Crying Wolf: Demagoguing About Discrimination

Yesterday, by a vote of 5-to-4, the Supreme Court actually enforced the 180-day statute of limitations contained in Title VII of the Civil Rights Act, dismissing an employee’s claim that she had been subject to sex discrimination years earlier that affected her pay.

For enforcing the plain language of the statute, the justices in the majority were denounced by the dissent, which speculated that they were “indifferent to the insidious way in which women can be victims of pay discrimination.”

Press accounts about the decision in Ledbetter v. Goodyear Tire and Rubber Co. have uncritically reported this allegation, without even noting that the majority didn’t prevent the plaintiff from obtaining relief: Her inept lawyers and the plain language of the statute under which she sued did.

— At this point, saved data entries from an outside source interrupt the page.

(** Adding [r] to its bucket. *)
Lemma link_buckets t l f r p rc :
  rep t l f [r] → r ∉ l → cidr rc = p →
  let t1 := set_pool t (<[r := rc]> (drop_pool t)) in
  let hm := vg_hlist_add_head (drop_heads t) r (drop_hash t p) in
  ∀ b, 0 ≤ b < drop_nbuckets t →
    ∃ xs, bucket hm b xs ∧
      ∀ i, i ∈ xs ↔ i ∈ l ++ [r] ∧ drop_hash t (cidr (get_rec t1 i)) = b.
Proof.
  intros Hr Hrl Hrc t1 hm b Hb.
  assert (∀ i, get_rec t1 i = if decide (r = i) then rc else get_rec t i) as Hg.
  { intros i. unfold get_rec, t1. simpl. rewrite lookup_insert. by case_decide. }
  destruct (rep_bucket _ _ _ _ Hr _ (drop_hash_range _ _ _ _ p Hr)) as (xp & Hbp & Hip).
  destruct (bucket_add_head (drop_heads t) (drop_hash t p) xp r Hbp) as [Hnew Hout].
  { intros Hin. by apply Hip in Hin as [? _]. }
  fold hm in Hnew, Hout.
  destruct (decide (b = drop_hash t p)) as [->|Hne].
  - exists (r :: xp). split; [done|]. intros i.
    rewrite elem_of_cons, elem_of_app, list_elem_of_singleton, Hg, Hip.
    case_decide as Hd; [subst; naive_solver|naive_solver].
  - destruct (rep_bucket _ _ _ _ Hr _ Hb) as (xs & Hbs & His). exists xs. split.
    + eapply bucket_frame; [done|done| |done]. intros n Hn Hin.
      apply His in Hn as [Hnl Hh]. apply elem_of_cons in Hin as [->|Hin]; [done|].
      apply Hip in Hin as [_ ?]. congruence.
    + intros i. rewrite elem_of_app, list_elem_of_singleton, Hg, His.
      case_decide as Hd; [subst|naive_solver]. split; [naive_solver|]. intros [_ ?]. congruence.
Qed.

The majority pointed out that the plaintiff could just as easily have sued under the Equal Pay Act, which specifically bans sex discrimination in pay, and has a longer statute of limitations — and broader definition of discrimination — than the statutory provision that the plaintiff sued under. If she had done that, she probably would have won her lawsuit. But she didn’t do that. Instead, she just sued under Title VII, alleging intentional discrimination.

The press, such as the Washington Post, didn’t report that at all. Instead, they promote the dissent’s spin that the majority was sexist, consisting of the same five justices who earlier allowed the federal government to prohibit partial birth abortions — for which they were derided by the same dissenters for supposedly harboring “ancient notions about women’s place in the family and under the Constitution.” (Ancient notions apparently shared by most contemporary women, whom polls show support bans on partial birth abortion).

The Post also uncritically, and inaccurately, repeats the dissent’s claim that the majority’s decision “would apply to those alleging discrimination based on race.”

But intentional racial discrimination is banned not just by Title VII, but also by another statute, 42 U.S.C. 1981, which has a much longer statute of limitations (four years versus 180 days) than Title VII.

So racial minorities can also sue for pay discrimination even after 180 days have passed, unless the discrimination they allege was unintentional. (Title VII, unlike 42 U.S.C. 1981, bans not only intentional discrimination, which is what ordinary people view as discrimination, but also certain race-neutral employment criteria that inadvertently exclude many more minorities than whites, such as an employer requiring a high-school diploma in an area where few minorities have them but most whites do. The plaintiff in Ledbetter alleged only intentional discrimination).

By contrast, the dissent’s argument that a discrimination plaintiff can sue based on each paycheck she receives, if her current paycheck was somehow affected by discrimination in the distant past, would allow plaintiffs to sue based on discrimination that occurred decades before, even if the employer is innocent, the alleged discriminators have all died, and the employer no longer has access to any evidence that could vindicate it.

That is fundamentally unfair, and at odds with the whole purpose of having a statute of limitations. As employment law expert Ross Runkel has noted, the dissent’s position is at odds with the Supreme Court’s past precedents, which predictably led to the dismissal of the plaintiff’s lawsuit. And as Professor David Bernstein notes, the dissent’s argument is at odds with the way Title VII was designed by its framers.